» **Dataset records**
------------------------------------------------

(* ===== verification/RateSpec.v ===== *)
(** internal/hub/post.go: how fast anyone can post, over any sequence of
    attempts by any number of people. *)
From S2P Require Import Prelude Text Db Names HubCore Clock Ranks People Rooms Post HubWf Frame System.
Local Open Scope Z_scope.

Section rate.
Context {W : Env}.
Notation perMin := (PostsPerMinute cfg).

Definition let_through (r : res bool) : bool := match r with Ok b => b | Fail _ => false end.
(** A sequence of attempts, each at its own time: who tries, and how many of
    theirs are let through. *)
Fixpoint allowed_posts (who : ident) (l : list (Z * ident)) (q : Req) : Z :=
  match l with
  | [] => 0
  | (t, id) :: l' =>
    match allowPost (E := at_time W t "") id q with
    | (r, q') => (if bool_decide (id = who) && let_through r then 1 else 0) + allowed_posts who l' q'
    end
  end.
Definition times_of (who : ident) (l : list (Z * ident)) : list Z :=
  map fst (List.filter (fun a => bool_decide (a.2 = who)) l).

(** A bucket no fuller than it can be, and not from the future. *)
Definition bucket_ok (t : Z) (b : option Bucket) : Prop :=
  match b with Some b => 0 <= b_tokens b <= perMin * Minute /\ b_at b <= t | None => True end.

Lemma allowPost_step (t : Z) (id : ident) (q : Req) :
  exists b, allowPost (E := at_time W t "") id q =
    (Ok b, with_mem (set_rate (<[id := (take_token (E := at_time W t "") (rate (q_mem q) !! id)).2]> (rate (q_mem q))) (q_mem q)) q) /\
    b = (take_token (E := at_time W t "") (rate (q_mem q) !! id)).1.
Proof.
  unfold allowPost. erewrite bind_run by done. destruct (take_token _) as [b bk]. by exists b.
Qed.
Lemma step_bucket (id who : ident) bk q :
  rate (q_mem (with_mem (set_rate (<[id := bk]> (rate (q_mem q))) (q_mem q)) q)) !! who =
    if bool_decide (id = who) then Some bk else rate (q_mem q) !! who.
Proof. cbn. rewrite lookup_insert. by repeat case_decide; repeat case_bool_decide. Qed.

(** The tokens there would be at [t], and those the time up to [t1] can add. *)
Definition potential (t t1 : Z) (b : option Bucket) : Z :=
  match b with
  | Some b => Z.min (perMin * Minute) (b_tokens b + (t - b_at b) * perMin)
  | None => perMin * Minute
  end + (t1 - t) * perMin.
Lemma potential_later s t t1 b : 0 <= perMin -> s <= t -> bucket_ok s b -> potential t t1 b <= potential s t1 b.
Proof.
  intros Hp Hst Hb. unfold potential. destruct b as [b|]; [|nia].
  replace ((t - b_at b) * perMin) with ((s - b_at b) * perMin + (t - s) * perMin) by ring.
  replace ((t1 - s) * perMin) with ((t1 - t) * perMin + (t - s) * perMin) by ring.
  assert (0 <= (t - s) * perMin) by nia. lia.
Qed.
Lemma potential_take (t t1 : Z) b : 0 <= perMin -> bucket_ok t b ->
  let r := take_token (E := at_time W t "") b in
  bucket_ok t (Some r.2) /\ potential t t1 (Some r.2) + (if r.1 then Minute else 0) <= potential t t1 b.
Proof.
  intros Hp Hb. unfold take_token, refill, potential. cbn [cfg at_time now]. assert (0 < Minute) by done.
  destruct b as [b|]; cbn in *; rewrite ?Z.sub_diag, ?Z.mul_0_l, ?Z.add_0_r.
  - assert (0 <= (t - b_at b) * perMin) by nia. destruct Hb. generalize dependent ((t - b_at b) * perMin). intros x Hx.
    generalize dependent (perMin * Minute). intros full Hfull. generalize dependent ((t1 - t) * perMin). intros y.
    destruct (Z.ltb_spec (Z.min full (b_tokens b + x)) Minute); cbn; rewrite Z.sub_diag, Z.mul_0_l; lia.
  - assert (0 <= perMin * Minute) by nia. generalize dependent (perMin * Minute). intros full Hfull.
    generalize dependent ((t1 - t) * perMin). intros y.
    destruct (Z.ltb_spec (Z.min full full) Minute); cbn; rewrite Z.sub_diag, Z.mul_0_l; lia.
Qed.

Lemma allowed_potential who l q s t1 :
  0 <= perMin -> Sorted Z.le (s :: map fst l) -> Forall (fun a => a.1 <= t1) l -> s <= t1 ->
  bucket_ok s (rate (q_mem q) !! who) ->
  allowed_posts who l q * Minute <= potential s t1 (rate (q_mem q) !! who).
Proof.
  intros Hp. revert q s. induction l as [|[t id] l IH]; intros q s Hs Hl Ht1 Hb; cbn [allowed_posts].
  { unfold potential. destruct (rate _ !! who) as [b|]; cbn in *; unfold Minute, Second, Millisecond in *; nia. }
  inversion Hs as [|? ? Hs' Hhd]; subst. inversion Hhd; subst. inversion Hl as [|? ? Hla Hl']; subst. cbn [fst] in *.
  destruct (allowPost_step t id q) as (b & -> & Hbk). 
  pose proof (potential_later s t t1 _ Hp ltac:(eassumption) Hb) as Hlater.
  assert (bucket_ok t (rate (q_mem q) !! who)) as Hbt by (destruct (rate _ !! who); cbn in *; lia).
  specialize (IH (with_mem (set_rate (<[id := (take_token (E := at_time W t "") (rate (q_mem q) !! id)).2]> (rate (q_mem q)))
    (q_mem q)) q) t Hs' Hl' Hla).
  rewrite step_bucket in IH. cbn [let_through]. case_bool_decide as Hid; cbn [andb].
  - subst id. destruct (potential_take t t1 _ Hp Hbt) as [Hok Hpot]. rewrite <- Hbk in Hpot. specialize (IH Hok).
    destruct b; lia.
  - specialize (IH Hbt). lia.
Qed.


(** The next attempt at [t] will find a token. *)
Definition ready (t : Z) (b : option Bucket) : Prop :=
  match b with Some b => Minute <= b_tokens b + (t - b_at b) * perMin | None => True end.
Lemma ready_take (t : Z) b : 1 <= perMin -> ready t b ->
  let r := take_token (E := at_time W t "") b in r.1 = true /\ 0 <= b_tokens r.2 /\ b_at r.2 = t.
Proof.
  intros Hp Hb. unfold take_token, refill. cbn [cfg at_time now]. assert (0 < Minute) by done.
  assert (Minute <= perMin * Minute) by nia.
  destruct b as [b|]; cbn in *; rewrite ?Z.sub_diag, ?Z.mul_0_l, ?Z.add_0_r.
  - destruct (Z.ltb_spec (Z.min (perMin * Minute) (b_tokens b + (t - b_at b) * perMin)) Minute); cbn; lia.
  - destruct (Z.ltb_spec (Z.min (perMin * Minute) (perMin * Minute)) Minute); cbn; lia.
Qed.

End rate.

------------------------------------------------

» **Task requirements**
Everything from the first line above through the line that contains "Notation perMin := (PostsPerMinute cfg)." should be duplicated exactly, please, and nothing beyond it.

» **Expected answer**
(* ===== verification/RateSpec.v ===== *)
(** internal/hub/post.go: how fast anyone can post, over any sequence of
    attempts by any number of people. *)
From S2P Require Import Prelude Text Db Names HubCore Clock Ranks People Rooms Post HubWf Frame System.
Local Open Scope Z_scope.

Section rate.
Context {W : Env}.
Notation perMin := (PostsPerMinute cfg).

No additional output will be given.